> _TASK TO CARRY OUT_
Output only the lines below that start at the line containing "A shallow embedding" and end at the line containing "- Python [str]", with both ends kept.

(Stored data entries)
(** * The request router of llm-infrastructure: admission and lifecycle control

    A shallow embedding of [src/router/app.py]: the token estimator, the
    backend selector, the lifecycle controller, the request handlers and the
    TTL sweeper, with the properties of the design document stated and
    proved over them.

    Conventions.
    - Python [str] is [string], a sequence of characters whose [len] is
      [String.length]; dictionaries that are only looked up and
      updated by key ([inflight], [last_used], [sticky_backend_by_gpu]) are
      [gmap]s; the registry [BACKENDS], whose insertion order the code
      iterates, is an association list.
    - Python [int] is [Z]; a [float] is a double, carried by its rational
      value, and float arithmetic rounds as IEEE 754 does ([round_double]);
      wall-clock readings ([time.time()]) are the rational values of doubles.
    - A function that may raise returns [Exc]; code that talks to the
      container engine, the prober, the locks or the shared dictionaries
      lives in the monad [M], which records every such call in a trace. *)

From Stdlib Require Import ZArith QArith String Ascii List Bool Lia.
From stdpp Require Import base option list gmap strings pretty.

#[local] Set Warnings "-register-all".

Local Open Scope Z_scope.
Local Open Scope string_scope.
Local Open Scope list_scope.

(** ** Exceptions *)

Inductive exn :=
| KeyError (key : string)
| TypeError
| AttributeError
| AssertionError
| IndexError
| PermissionError (msg : string)
| JSONDecodeError
| OverflowError
| DockerError (text : string)   (* any exception of the docker client *)
| ProxyError (text : string).   (* any exception of the outbound HTTP call *)

Inductive Exc (A : Type) :=
| Ok (a : A)
| Raise (e : exn).
Arguments Ok {A} a.
Arguments Raise {A} e.

Definition exc_bind {A B} (x : Exc A) (f : A → Exc B) : Exc B :=
  match x with Ok a => f a | Raise e => Raise e end.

> _WRITTEN SOLUTION_
    A shallow embedding of [src/router/app.py]: the token estimator, the
    backend selector, the lifecycle controller, the request handlers and the
    TTL sweeper, with the properties of the design document stated and
    proved over them.

    Conventions.
    - Python [str] is [string], a sequence of characters whose [len] is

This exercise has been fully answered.